▶ Task item
For each entry in the listing, produce an exact copy.

========================================

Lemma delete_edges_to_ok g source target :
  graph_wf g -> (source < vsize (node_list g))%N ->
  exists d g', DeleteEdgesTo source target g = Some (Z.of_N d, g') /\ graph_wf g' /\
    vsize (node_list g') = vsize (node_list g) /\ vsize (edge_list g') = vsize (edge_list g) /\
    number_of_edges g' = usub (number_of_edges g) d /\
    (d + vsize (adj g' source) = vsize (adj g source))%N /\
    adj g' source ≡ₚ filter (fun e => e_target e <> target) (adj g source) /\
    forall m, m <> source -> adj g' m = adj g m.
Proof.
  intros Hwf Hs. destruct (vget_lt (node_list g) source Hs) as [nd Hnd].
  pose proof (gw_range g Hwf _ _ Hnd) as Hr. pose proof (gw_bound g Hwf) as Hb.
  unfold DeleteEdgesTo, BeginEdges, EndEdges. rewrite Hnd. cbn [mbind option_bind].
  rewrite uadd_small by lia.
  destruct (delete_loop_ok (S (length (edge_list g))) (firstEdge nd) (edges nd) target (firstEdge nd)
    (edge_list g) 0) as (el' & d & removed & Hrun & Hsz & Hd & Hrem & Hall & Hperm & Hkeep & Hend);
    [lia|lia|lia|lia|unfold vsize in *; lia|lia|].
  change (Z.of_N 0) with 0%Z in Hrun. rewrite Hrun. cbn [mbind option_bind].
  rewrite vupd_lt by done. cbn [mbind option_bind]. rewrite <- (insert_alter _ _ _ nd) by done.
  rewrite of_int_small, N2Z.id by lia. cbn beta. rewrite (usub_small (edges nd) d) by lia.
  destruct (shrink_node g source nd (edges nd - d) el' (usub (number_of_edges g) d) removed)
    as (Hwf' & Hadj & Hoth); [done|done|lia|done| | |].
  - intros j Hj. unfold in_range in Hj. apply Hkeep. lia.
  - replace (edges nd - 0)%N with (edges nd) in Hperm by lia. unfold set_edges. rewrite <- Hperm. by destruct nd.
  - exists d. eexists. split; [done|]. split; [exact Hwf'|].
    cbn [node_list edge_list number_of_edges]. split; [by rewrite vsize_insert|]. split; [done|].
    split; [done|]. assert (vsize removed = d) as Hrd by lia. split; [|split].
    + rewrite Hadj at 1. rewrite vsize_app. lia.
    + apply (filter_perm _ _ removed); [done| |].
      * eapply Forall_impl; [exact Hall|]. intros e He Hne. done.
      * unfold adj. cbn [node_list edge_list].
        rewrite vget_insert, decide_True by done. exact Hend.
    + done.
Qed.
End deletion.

========================================

▶ Exercise result
Lemma delete_edges_to_ok g source target :
  graph_wf g -> (source < vsize (node_list g))%N ->
  exists d g', DeleteEdgesTo source target g = Some (Z.of_N d, g') /\ graph_wf g' /\
    vsize (node_list g') = vsize (node_list g) /\ vsize (edge_list g') = vsize (edge_list g) /\
    number_of_edges g' = usub (number_of_edges g) d /\
    (d + vsize (adj g' source) = vsize (adj g source))%N /\
    adj g' source ≡ₚ filter (fun e => e_target e <> target) (adj g source) /\
    forall m, m <> source -> adj g' m = adj g m.
Proof.
  intros Hwf Hs. destruct (vget_lt (node_list g) source Hs) as [nd Hnd].
  pose proof (gw_range g Hwf _ _ Hnd) as Hr. pose proof (gw_bound g Hwf) as Hb.
  unfold DeleteEdgesTo, BeginEdges, EndEdges. rewrite Hnd. cbn [mbind option_bind].
  rewrite uadd_small by lia.
  destruct (delete_loop_ok (S (length (edge_list g))) (firstEdge nd) (edges nd) target (firstEdge nd)
    (edge_list g) 0) as (el' & d & removed & Hrun & Hsz & Hd & Hrem & Hall & Hperm & Hkeep & Hend);
    [lia|lia|lia|lia|unfold vsize in *; lia|lia|].
  change (Z.of_N 0) with 0%Z in Hrun. rewrite Hrun. cbn [mbind option_bind].
  rewrite vupd_lt by done. cbn [mbind option_bind]. rewrite <- (insert_alter _ _ _ nd) by done.
  rewrite of_int_small, N2Z.id by lia. cbn beta. rewrite (usub_small (edges nd) d) by lia.
  destruct (shrink_node g source nd (edges nd - d) el' (usub (number_of_edges g) d) removed)
    as (Hwf' & Hadj & Hoth); [done|done|lia|done| | |].
  - intros j Hj. unfold in_range in Hj. apply Hkeep. lia.
  - replace (edges nd - 0)%N with (edges nd) in Hperm by lia. unfold set_edges. rewrite <- Hperm. by destruct nd.
  - exists d. eexists. split; [done|]. split; [exact Hwf'|].
    cbn [node_list edge_list number_of_edges]. split; [by rewrite vsize_insert|]. split; [done|].
    split; [done|]. assert (vsize removed = d) as Hrd by lia. split; [|split].
    + rewrite Hadj at 1. rewrite vsize_app. lia.
    + apply (filter_perm _ _ removed); [done| |].
      * eapply Forall_impl; [exact Hall|]. intros e He Hne. done.
      * unfold adj. cbn [node_list edge_list].
        rewrite vget_insert, decide_True by done. exact Hend.
    + done.
Qed.
End deletion.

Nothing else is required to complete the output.